→ Dataset entries:
= Beginning of Section =

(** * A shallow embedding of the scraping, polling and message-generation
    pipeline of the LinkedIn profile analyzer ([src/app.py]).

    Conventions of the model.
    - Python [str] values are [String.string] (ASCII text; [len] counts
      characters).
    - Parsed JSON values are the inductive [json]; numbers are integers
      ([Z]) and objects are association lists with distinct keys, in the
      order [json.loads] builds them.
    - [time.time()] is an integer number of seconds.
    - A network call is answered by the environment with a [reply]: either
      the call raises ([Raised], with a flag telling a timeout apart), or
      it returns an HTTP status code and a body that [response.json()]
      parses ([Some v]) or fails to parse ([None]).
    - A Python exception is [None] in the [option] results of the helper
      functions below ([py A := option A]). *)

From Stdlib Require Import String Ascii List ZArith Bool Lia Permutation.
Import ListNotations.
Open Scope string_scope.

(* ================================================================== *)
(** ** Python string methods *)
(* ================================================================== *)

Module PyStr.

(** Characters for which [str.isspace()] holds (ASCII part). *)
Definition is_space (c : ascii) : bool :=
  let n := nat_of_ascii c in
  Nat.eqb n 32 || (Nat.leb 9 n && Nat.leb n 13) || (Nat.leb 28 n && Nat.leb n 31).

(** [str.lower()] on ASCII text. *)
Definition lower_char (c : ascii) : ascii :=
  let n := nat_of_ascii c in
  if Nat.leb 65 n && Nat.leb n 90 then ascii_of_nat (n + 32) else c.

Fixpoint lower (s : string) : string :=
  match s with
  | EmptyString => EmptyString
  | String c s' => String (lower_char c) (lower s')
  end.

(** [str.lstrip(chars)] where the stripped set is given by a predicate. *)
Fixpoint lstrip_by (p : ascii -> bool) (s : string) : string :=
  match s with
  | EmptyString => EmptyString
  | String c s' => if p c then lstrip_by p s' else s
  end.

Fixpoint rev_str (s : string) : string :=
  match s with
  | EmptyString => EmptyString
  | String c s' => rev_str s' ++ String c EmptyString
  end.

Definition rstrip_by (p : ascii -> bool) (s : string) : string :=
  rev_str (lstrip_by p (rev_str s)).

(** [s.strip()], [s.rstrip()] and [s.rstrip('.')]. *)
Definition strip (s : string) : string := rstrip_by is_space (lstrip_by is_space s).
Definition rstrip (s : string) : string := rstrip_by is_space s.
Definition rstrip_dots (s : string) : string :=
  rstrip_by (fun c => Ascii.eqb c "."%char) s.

= End of Section =
= Beginning of Section =

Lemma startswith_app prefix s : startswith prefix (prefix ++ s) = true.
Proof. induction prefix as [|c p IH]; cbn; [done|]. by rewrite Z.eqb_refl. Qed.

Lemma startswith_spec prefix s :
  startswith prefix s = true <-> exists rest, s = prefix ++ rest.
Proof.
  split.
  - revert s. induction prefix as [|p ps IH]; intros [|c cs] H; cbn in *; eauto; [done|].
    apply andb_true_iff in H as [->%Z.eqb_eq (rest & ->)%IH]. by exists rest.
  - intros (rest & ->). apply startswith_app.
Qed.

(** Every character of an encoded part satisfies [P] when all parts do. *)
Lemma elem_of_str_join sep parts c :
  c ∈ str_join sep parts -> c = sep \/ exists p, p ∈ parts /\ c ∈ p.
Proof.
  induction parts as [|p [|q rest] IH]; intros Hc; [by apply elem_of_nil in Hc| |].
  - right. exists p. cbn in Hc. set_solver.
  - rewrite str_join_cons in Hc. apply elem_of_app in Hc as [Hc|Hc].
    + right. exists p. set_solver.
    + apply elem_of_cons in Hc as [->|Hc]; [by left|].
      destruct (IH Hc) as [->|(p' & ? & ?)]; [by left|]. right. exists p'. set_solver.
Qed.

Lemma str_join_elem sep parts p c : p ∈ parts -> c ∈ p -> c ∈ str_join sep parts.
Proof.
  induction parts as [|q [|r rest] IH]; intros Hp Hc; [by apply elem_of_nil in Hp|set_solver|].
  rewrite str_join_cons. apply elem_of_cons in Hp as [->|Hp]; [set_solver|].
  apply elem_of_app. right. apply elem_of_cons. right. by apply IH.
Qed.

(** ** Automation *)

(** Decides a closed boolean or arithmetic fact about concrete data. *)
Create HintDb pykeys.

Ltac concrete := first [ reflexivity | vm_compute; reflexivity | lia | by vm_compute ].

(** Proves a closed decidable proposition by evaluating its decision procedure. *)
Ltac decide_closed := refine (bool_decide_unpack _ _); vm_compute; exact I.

= End of Section =
= Beginning of Section =

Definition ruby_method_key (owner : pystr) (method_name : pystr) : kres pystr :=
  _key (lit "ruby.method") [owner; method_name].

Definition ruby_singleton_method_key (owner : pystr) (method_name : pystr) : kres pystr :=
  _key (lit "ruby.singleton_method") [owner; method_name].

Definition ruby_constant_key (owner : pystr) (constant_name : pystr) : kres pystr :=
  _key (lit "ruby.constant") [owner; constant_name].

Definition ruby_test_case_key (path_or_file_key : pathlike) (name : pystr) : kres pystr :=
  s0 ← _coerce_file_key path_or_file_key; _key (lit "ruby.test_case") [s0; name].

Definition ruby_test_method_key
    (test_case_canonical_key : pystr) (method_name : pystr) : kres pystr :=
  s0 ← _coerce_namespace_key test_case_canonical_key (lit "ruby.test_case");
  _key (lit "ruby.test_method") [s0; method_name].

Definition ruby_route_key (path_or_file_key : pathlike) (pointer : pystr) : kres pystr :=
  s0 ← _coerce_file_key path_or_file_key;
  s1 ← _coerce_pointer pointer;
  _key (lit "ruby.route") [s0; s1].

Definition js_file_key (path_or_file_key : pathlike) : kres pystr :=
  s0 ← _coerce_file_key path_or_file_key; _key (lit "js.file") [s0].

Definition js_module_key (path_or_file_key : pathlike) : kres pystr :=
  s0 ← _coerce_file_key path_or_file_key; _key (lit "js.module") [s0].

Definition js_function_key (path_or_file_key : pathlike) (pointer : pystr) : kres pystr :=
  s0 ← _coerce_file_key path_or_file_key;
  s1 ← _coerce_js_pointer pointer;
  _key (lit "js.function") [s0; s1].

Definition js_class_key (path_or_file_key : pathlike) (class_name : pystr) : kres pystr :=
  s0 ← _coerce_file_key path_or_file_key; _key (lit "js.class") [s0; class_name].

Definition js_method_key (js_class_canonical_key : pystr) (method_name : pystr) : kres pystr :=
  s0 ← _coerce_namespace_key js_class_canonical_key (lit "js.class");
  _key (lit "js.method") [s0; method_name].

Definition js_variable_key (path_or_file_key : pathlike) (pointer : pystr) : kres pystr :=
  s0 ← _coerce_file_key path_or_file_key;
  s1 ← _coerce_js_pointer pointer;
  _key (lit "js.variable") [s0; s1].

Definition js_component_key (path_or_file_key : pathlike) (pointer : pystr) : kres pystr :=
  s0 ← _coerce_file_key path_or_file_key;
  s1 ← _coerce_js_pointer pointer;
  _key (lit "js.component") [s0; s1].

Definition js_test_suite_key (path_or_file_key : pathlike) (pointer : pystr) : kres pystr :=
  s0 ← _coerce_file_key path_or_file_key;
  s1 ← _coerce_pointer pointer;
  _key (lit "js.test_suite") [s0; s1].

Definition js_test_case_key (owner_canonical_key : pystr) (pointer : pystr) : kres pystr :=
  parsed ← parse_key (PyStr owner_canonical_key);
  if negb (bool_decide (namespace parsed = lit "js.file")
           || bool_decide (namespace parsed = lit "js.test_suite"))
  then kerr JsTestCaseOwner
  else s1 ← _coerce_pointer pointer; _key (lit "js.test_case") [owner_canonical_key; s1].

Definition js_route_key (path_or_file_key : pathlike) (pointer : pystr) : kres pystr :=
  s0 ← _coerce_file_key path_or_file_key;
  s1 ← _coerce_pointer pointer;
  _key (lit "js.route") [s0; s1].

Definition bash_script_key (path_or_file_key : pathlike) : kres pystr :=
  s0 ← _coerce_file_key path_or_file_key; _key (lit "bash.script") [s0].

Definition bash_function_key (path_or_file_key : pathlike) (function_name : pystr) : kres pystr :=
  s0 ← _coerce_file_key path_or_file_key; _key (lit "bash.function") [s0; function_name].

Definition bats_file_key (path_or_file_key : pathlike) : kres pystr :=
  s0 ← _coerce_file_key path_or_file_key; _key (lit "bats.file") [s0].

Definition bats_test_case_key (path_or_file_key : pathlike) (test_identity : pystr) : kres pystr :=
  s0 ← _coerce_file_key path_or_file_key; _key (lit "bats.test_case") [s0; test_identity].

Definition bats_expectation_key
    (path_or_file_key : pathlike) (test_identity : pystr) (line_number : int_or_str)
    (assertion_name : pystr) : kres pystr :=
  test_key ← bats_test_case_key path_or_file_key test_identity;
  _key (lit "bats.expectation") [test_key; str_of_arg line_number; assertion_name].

= End of Section =

→ Task item: If a line contains the word "text", it counts; say how many such lines the records hold, and give only that number.

→ Response: 2